I googled many times and the result was not what I want:
A sample dataset is provided as below:
year = c(1991,1996,2001,2006,2011,2016,2021)
factor(a,levels = c(1991,1996,2001,2011,2016,2021))
The result was:
[1] 1991 1996 2001 <NA> 2011 2016 2021
Levels: 1991 1996 2001 2011 2016 2021
I want to set the level of 2006
to be the same as 2001
, therefore, my favorable outcome will be:
[1] 1991 1996 2001 2006 2011 2016 2021
Levels: 1991 1996 2001 2011 2016 2021
Is it possible to change the levels of 2006
to be the same as 2001
without changing the original content of the vector year
?
When you dig into the source code of factor
, I guess you will have the answer in your mind (I think it should be "No" to your question)
> factor
function (x = character(), levels, labels = levels, exclude = NA,
ordered = is.ordered(x), nmax = NA)
{
if (is.null(x))
x <- character()
nx <- names(x)
if (missing(levels)) {
y <- unique(x, nmax = nmax)
ind <- order(y)
levels <- unique(as.character(y)[ind])
}
force(ordered)
if (!is.character(x))
x <- as.character(x)
levels <- levels[is.na(match(levels, exclude))]
f <- match(x, levels)
if (!is.null(nx))
names(f) <- nx
if (missing(labels)) {
levels(f) <- as.character(levels)
}
else {
nlab <- length(labels)
if (nlab == length(levels)) {
nlevs <- unique(xlevs <- as.character(labels))
at <- attributes(f)
at$levels <- nlevs
f <- match(xlevs, nlevs)[f]
attributes(f) <- at
}
else if (nlab == 1L)
levels(f) <- paste0(labels, seq_along(levels))

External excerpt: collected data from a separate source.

(* ===== verification/Strset.v ===== *)
(** * Sets of strings ([libshvrpc/strset.c], [libshvrpc/strset.h])

    The names of nodes a listing collects: an array sorted by a hash of the string,
    searched by halving.  [None] stands for a read outside of the array or a failed
    assertion.  Memory is taken to be available: the source does not look at what
    [realloc] and [strdup] return. *)

From stdpp Require Import sorting sets.
From S2P Require Import Prelude Stdio.

(** ** Definitions *)

Record strset_item : Type := Strset_item { hash : Z; str_ : cstr; dyn : bool }.
Record strset : Type := Strset { items : list strset_item; siz : Z }.

Definition cnt_of (set : strset) : Z := Z.of_nat (length (items set)).

Fixpoint strhash_from (res : Z) (s : cstr) : Z :=
  match s with
  | [] => res
  | c :: s' =>
      strhash_from (Z.lxor (Z.lor (u32 (Z.shiftl res 8)) (Z.shiftr res 24)) (u32 (i8 c))) s'
  end.

Definition strhash (s : cstr) : Z := strhash_from 0 s.

(** One round of the search between [min] and [max]; the comparison is unsigned. *)
Definition strpos_step (l : list strset_item) (hsh : Z) (st : nat * nat) :
    nat * nat + option nat :=
  let '(min, max) := st in
  if decide (min = max) then
    inr (it ← l !! min; Some (if hsh <=? hash it then min else S min))
  else
    let i := ((min + max + 1) / 2)%nat in
    match l !! i with
    | None => inr None
    | Some it => inl (if hsh <? hash it then (min, i - 1)%nat else (i, max))
    end.

Definition strpos (set : strset) (hsh : Z) : option nat :=
  match items set with
  | [] => Some 0%nat
  | _ =>
      match cloop (strpos_step (items set) hsh) 64 (0%nat, (length (items set) - 1)%nat) with
      | inr r => r
      | inl _ => None
      end
  end.

(** Adding at a position moves what follows. *)
Definition insert_item {A} (pos : nat) (x : A) (l : list A) : list A := take pos l ++ x :: drop pos l.

(** The string at the position is the one to add. *)
Definition present (set : strset) (s : cstr) (pos : nat) : bool :=
  match items set !! pos with
  | Some it => (hash it =? strhash s) && (strcmp (str_ it) s =? 0)
  | None => false
  end.

(** The capacity after it grew if it had to. *)
Definition capacity (set : strset) : Z :=
  if siz set <=? cnt_of set
  then if u64 (siz set * 2) =? 0 then 2 else u64 (siz set * 2)
  else siz set.

Definition add (set : strset) (s : cstr) (d : bool) : option (strset * bool) :=
  let hsh := strhash s in
  pos ← strpos set hsh;
  if present set s pos then Some (set, false)
  else if Z.of_nat pos <? capacity set
  then Some (Strset (insert_item pos (Strset_item hsh s d) (items set)) (capacity set), true)
  else None.

(** The emptied set and the strings that were freed. *)
Definition shv_strset_free (set : strset) : strset * list cstr :=
  (Strset [] 0, str_ <$> filter (λ it, dyn it = true) (items set)).

(** The duplicate is freed when the string was there already. *)
Definition shv_strset_add (set : strset) (s : cstr) : option (strset * bool * list cstr) :=
  '(set, res) ← add set s true;
  Some (set, res, if (res : bool) then [] else [s]).

Definition shv_strset_add_const (set : strset) (s : cstr) : option (strset * bool) :=
  add set s false.

Definition shv_strset_add_dyn (set : strset) (s : cstr) : option (strset * bool * list cstr) :=
  '(set, res) ← add set s true;
  Some (set, res, if (res : bool) then [] else [s]).

(** ** The invariant *)

Definition by_hash (a b : strset_item) : Prop := hash a ≤ hash b.

Record strset_wf (set : strset) : Prop := {
  wf_sorted : StronglySorted by_hash (items set);
  wf_hash : Forall (λ it, hash it = strhash (str_ it) ∧ wf_cstr (str_ it)) (items set);
  wf_size : cnt_of set ≤ siz set ≤ 2 * cnt_of set }.

Definition strs (set : strset) : list cstr := str_ <$> items set.

(** No other string of the set has the hash of [s]. *)
Definition hash_unique (set : strset) (s : cstr) : Prop :=
  ∀ s', s' ∈ strs set → strhash s' = strhash s → s' = s.

(** ** Lemmas *)

Lemma sorted_lookup (l : list strset_item) i j x y :
  StronglySorted by_hash l → (i ≤ j)%nat → l !! i = Some x → l !! j = Some y → hash x ≤ hash y.
Proof.
  intros Hs. revert i j. induction Hs as [|a l Hs IH Ha]; intros i j Hij Hi Hj; [done|].
  destruct i as [|i], j as [|j]; simplify_eq/=; [done| |lia|].
  - rewrite Forall_lookup in Ha. by apply (Ha j).
  - apply (IH i j); [lia|done|done].
Qed.

(** What the search keeps: everything behind [max] has a greater hash. *)
Definition search_inv (l : list strset_item) (hsh : Z) (st : nat * nat) : Prop :=
  let '(min, max) := st in
  (min ≤ max < length l)%nat ∧
  (min = 0%nat ∨ ∃ it, l !! min = Some it ∧ hash it ≤ hsh) ∧
  (∀ i it, (max < i)%nat → l !! i = Some it → hsh < hash it).

(** Where the hash belongs: smaller ones are before, greater ones behind, and if it
    is in the set then at this position. *)
Definition position (l : list strset_item) (hsh : Z) (pos : nat) : Prop :=
  (pos ≤ length l)%nat ∧
  (∀ i it, (i < pos)%nat → l !! i = Some it → hash it ≤ hsh) ∧
  (∀ i it, (pos ≤ i)%nat → l !! i = Some it → hsh ≤ hash it) ∧
  (∀ it, it ∈ l → hash it = hsh → ∃ it', l !! pos = Some it' ∧ hash it' = hsh).

Lemma search_end l hsh p :
  StronglySorted by_hash l → search_inv l hsh (p, p) →
  ∃ it, l !! p = Some it ∧ position l hsh (if hsh <=? hash it then p else S p).
Proof.
  intros Hs (Hp & Hmin & Hmax). destruct (lookup_lt_is_Some_2 l p) as [it Hit]; [lia|].
  exists it. split; [done|]. destruct (Z.leb_spec hsh (hash it)) as [Hle|Hlt]; split_and!.
  - lia.
  - intros i it' Hi Hit'. destruct Hmin as [->|(it0 & ? & ?)]; [lia|].
    pose proof (sorted_lookup l i p it' it0 Hs ltac:(lia) Hit' H). lia.
  - intros i it' Hi Hit'. pose proof (sorted_lookup l p i it it' Hs Hi Hit Hit'). lia.
  - intros it' [i Hi]%list_elem_of_lookup Heq. exists it. split; [done|].
    destruct (decide (p < i)%nat); [specialize (Hmax i it' ltac:(lia) Hi); lia|].
    pose proof (sorted_lookup l i p it' it Hs ltac:(lia) Hi Hit).
    destruct Hmin as [->|(it0 & ? & ?)]; [|simplify_eq; lia].
    replace i with 0%nat in Hi by lia. by simplify_eq.
  - lia.
  - intros i it' Hi Hit'. pose proof (sorted_lookup l i p it' it Hs ltac:(lia) Hit' Hit). lia.
  - intros i it' Hi Hit'. specialize (Hmax i it' ltac:(lia) Hit'). lia.
  - intros it' [i Hi]%list_elem_of_lookup Heq. exfalso.
    destruct (decide (p < i)%nat); [specialize (Hmax i it' ltac:(lia) Hi); lia|].
    pose proof (sorted_lookup l i p it' it Hs ltac:(lia) Hi Hit). lia.
Qed.

Lemma strpos_position set hsh :
  StronglySorted by_hash (items set) → cnt_of set < 2 ^ 63 →
  ∃ pos, strpos set hsh = Some pos ∧ position (items set) hsh pos.
Proof.
  intros Hs Hlen. unfold strpos. unfold cnt_of in Hlen. destruct (items set) as [|it0 l0] eqn:E.
  { exists 0%nat. split; [done|]. split_and!; try done. by intros it ?%elem_of_nil. }
  rewrite <-E in *. set (l := items set) in *.
  assert (0 < length l)%nat by (rewrite E; simpl; lia).
  destruct (steps_total_inv (strpos_step l hsh) (search_inv l hsh)
    (λ r, ∃ pos, r = Some pos ∧ position l hsh pos) (λ st, st.2 - st.1)%nat) with
    (s := (0%nat, (length l - 1)%nat)) as (k & r & Hk & Hr & pos & -> & Hpos).
  - intros [min max] Hinv. unfold strpos_step. destruct (decide (min = max)) as [<-|Hne].
    { destruct (search_end l hsh min Hs Hinv) as (it & -> & ?). eexists. by split. }
    destruct Hinv as (Hp & Hmin & Hmax). pose proof (Nat.div_mod_eq (min + max + 1) 2).
    pose proof (Nat.mod_upper_bound (min + max + 1) 2 ltac:(lia)).
    set (i := ((min + max + 1) / 2)%nat) in *.
    destruct (lookup_lt_is_Some_2 l i) as [it Hit]; [lia|]. rewrite Hit.
    destruct (Z.ltb_spec hsh (hash it)); (split; [split_and!|simpl; lia]); try lia; try done.
    + intros j it' Hj Hit'. pose proof (sorted_lookup l i j it it' Hs ltac:(lia) Hit Hit'). lia.
    + right. eauto.
  - split_and!; [lia|lia|by left|]. intros i it Hi Hit. apply lookup_lt_Some in Hit. lia.
  - exists pos. split; [|done]. cbn [fst snd] in Hk.
    by rewrite (cloop_run _ 64 k _ _ Hr) by (change (2 ^ Z.of_nat 64) with (2 ^ 64); lia).
Qed.

Lemma insert_sorted_at l hsh pos x :
  StronglySorted by_hash l → position l hsh pos → hash x = hsh →
  StronglySorted by_hash (insert_item pos x l).
Proof.
  intros Hs (Hp & Hlo & Hhi & _) Hx. unfold insert_item. rewrite <-(take_drop pos l) in Hs.
  apply StronglySorted_app in Hs as (Hcross & H1 & H2). apply StronglySorted_app_2; [|done|].
  - intros a b Ha [->|Hb]%elem_of_cons; [|by apply Hcross].
    apply list_elem_of_lookup in Ha as [i Hi]. apply lookup_take_Some in Hi as [Hi Hip].
    unfold by_hash. rewrite Hx. by apply (Hlo i).
  - constructor; [done|]. apply Forall_forall. intros b [i Hi]%list_elem_of_lookup.
    rewrite lookup_drop in Hi. unfold by_hash. rewrite Hx. apply (Hhi (pos + i)%nat); [lia|done].
Qed.

Lemma insert_item_perm {A} pos (x : A) l : insert_item pos x l ≡ₚ x :: l.
Proof. unfold insert_item. by rewrite <-Permutation_middle, take_drop. Qed.

Lemma length_insert_item {A} pos (x : A) l : length (insert_item pos x l) = S (length l).
Proof. by rewrite (insert_item_perm pos x l). Qed.

Lemma capacity_grown set :
  cnt_of set ≤ siz set ≤ 2 * cnt_of set → cnt_of set < 2 ^ 62 →
  cnt_of set + 1 ≤ capacity set ≤ 2 * (cnt_of set + 1).
Proof.
  intros Hs Hc. unfold capacity. assert (0 ≤ cnt_of set) by (unfold cnt_of; lia).
  destruct (Z.leb_spec (siz set) (cnt_of set)); [|lia].
  rewrite uwrap_small by (unfold urange; lia).
  destruct (Z.eqb_spec (siz set * 2) 0); lia.
Qed.

(** A string whose hash is at its position: it is there, or another one collides. *)
Lemma present_spec set s pos :
  strset_wf set → wf_cstr s → position (items set) (strhash s) pos → hash_unique set s →
  present set s pos = bool_decide (s ∈ strs set).
Proof.
  intros [_ Hh _] Hs (_ & _ & _ & Hat) Hu. unfold present. rewrite Forall_forall in Hh.
  destruct (bool_decide_reflect (s ∈ strs set)) as [Hin|Hout].
  - apply list_elem_of_fmap in Hin as (it & -> & Hit).
    destruct (Hat it) as (it' & Hl & Heq); [done|by apply Hh|]. rewrite Hl.
    assert (str_ it' = str_ it) as ->.
    { apply Hu; [apply list_elem_of_fmap_2; by eapply list_elem_of_lookup_2|].
      rewrite <-Heq. symmetry. apply Hh. by eapply list_elem_of_lookup_2. }
    by rewrite Heq, Z.eqb_refl, strcmp_refl.
  - destruct (items set !! pos) as [it|] eqn:Hl; [|done].
    apply list_elem_of_lookup_2 in Hl.
    destruct (Z.eqb_spec (strcmp (str_ it) s) 0) as [E|]; [|apply andb_false_r]. destruct Hout.
    apply strcmp_eq in E; [|by apply Hh|done]. subst. by apply list_elem_of_fmap_2.
Qed.

Lemma strset_add_spec set s d :
  strset_wf set → cnt_of set < 2 ^ 62 → wf_cstr s →
  ∃ set' b, add set s d = Some (set', b) ∧ strset_wf set' ∧ s ∈ strs set' ∧
    (if b then items set' ≡ₚ Strset_item (strhash s) s d :: items set else set' = set) ∧
    (hash_unique set s → b = bool_decide (s ∉ strs set) ∧ (NoDup (strs set) → NoDup (strs set'))).
Proof.
  intros Hwf Hc Hs. pose proof Hwf as [Hsort Hh Hsize]. unfold add.
  destruct (strpos_position set (strhash s) Hsort) as (pos & -> & Hpos); [lia|].
  cbn [mbind option_bind].
  assert (hash_unique set s → present set s pos = bool_decide (s ∈ strs set)) as Hu
    by (intros; by apply present_spec).
  destruct (present set s pos) eqn:Ep.
  - exists set, false. split_and!; [done|done| |done|].
    + unfold present in Ep. destruct (items set !! pos) as [it|] eqn:Hl; [|done].
      apply andb_prop in Ep as [_ Ep%Z.eqb_eq]. rewrite Forall_forall in Hh.
      apply list_elem_of_lookup_2 in Hl. apply strcmp_eq in Ep; [|by apply Hh|done]. subst s.
      by apply list_elem_of_fmap_2.
    + intros H%Hu. split; [|done]. by rewrite bool_decide_not, <-H.
  - destruct (capacity_grown set Hsize Hc) as [Hlo Hhi]. pose proof Hpos as (Hle & _).
    unfold cnt_of in Hlo. rewrite (proj2 (Z.ltb_lt _ _)) by lia.
    set (it := Strset_item (strhash s) s d). pose proof (insert_item_perm pos it (items set)) as Hperm.
    eexists _, true. split; [done|]. split_and!.
    + split; cbn [items siz].
      * by apply (insert_sorted_at _ (strhash s)).
      * rewrite Hperm. by constructor.
      * unfold cnt_of in *. cbn [items]. rewrite length_insert_item. lia.
    + unfold strs. cbn [items]. rewrite Hperm. by left.
    + done.
    + intros H%Hu. split; [by rewrite bool_decide_not, <-H|]. unfold strs. cbn [items]. rewrite Hperm.
      intros Hnd. apply NoDup_cons. split; [|done]. by eapply bool_decide_eq_false_1.
Qed.

(** ** Properties *)

(** Adding to the set stays inside the array and keeps it sorted by the hash
    and with room for all; the string is in the set afterwards, and what else was
    there stays.  As long as no two different strings have the same hash, it is
    added exactly when it was not there, so no string is there twice. *)
Theorem strset_add set s d :
  strset_wf set → cnt_of set < 2 ^ 62 → wf_cstr s →
  ∃ set' b, add set s d = Some (set', b) ∧ strset_wf set' ∧ s ∈ strs set' ∧
    (if b then items set' ≡ₚ Strset_item (strhash s) s d :: items set else set' = set) ∧
    (hash_unique set s → b = bool_decide (s ∉ strs set) ∧ (NoDup (strs set) → NoDup (strs set'))).
Proof. apply strset_add_spec. Qed.

Lemma strset_add_witness :
  let set := Strset [Strset_item 0x61 [0x61] true] 2 in
  ∃ set' b, add set (str "b") false = Some (set', b) ∧ strset_wf set' ∧ str "b" ∈ strs set' ∧
    (if b then items set' ≡ₚ Strset_item (strhash (str "b")) (str "b") false :: items set else set' = set) ∧
    (hash_unique set (str "b") →
     b = bool_decide (str "b" ∉ strs set) ∧ (NoDup (strs set) → NoDup (strs set'))).
Proof.
  apply (strset_add (Strset [Strset_item 0x61 [0x61] true] 2) (str "b") false).
  - split; [repeat constructor|by_evaluation|by_evaluation].
  - by vm_compute.
  - by_evaluation.
Defined.

(** ** Where the code and its description differ *)

(** Strings with the same hash hide each other: the search gives one position of
    the hash, and only the string there is compared. *)
Example strset_collision :
  ('(s1, b1) ← shv_strset_add_const (Strset [] 0) (str "aaaabbbb");
   '(s2, b2) ← shv_strset_add_const s1 (str "bbbbaaaa");
   '(s3, b3) ← shv_strset_add_const s2 (str "bbbbaaaa");
   Some (strs s3, b1, b2, b3)) =
  Some ([str "bbbbaaaa"; str "bbbbaaaa"; str "aaaabbbb"], true, true, true).
Proof. by vm_compute. Qed.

else stop(gettextf("invalid 'labels'; length %d should be 1 or %d",
nlab, length(levels)), domain = NA)
}
class(f) <- c(if (ordered) "ordered", "factor")
f
}
<bytecode: 0x00000186f0fe3640>
<environment: namespace:base>
As we can see, levels
is generated either by unique(x, nmax = nmax)
if the levels
argument is not provided, or, levels[is.na(match(levels, exclude))]
with the given levels
. That means, you are not possible to have a single level
for two x
values.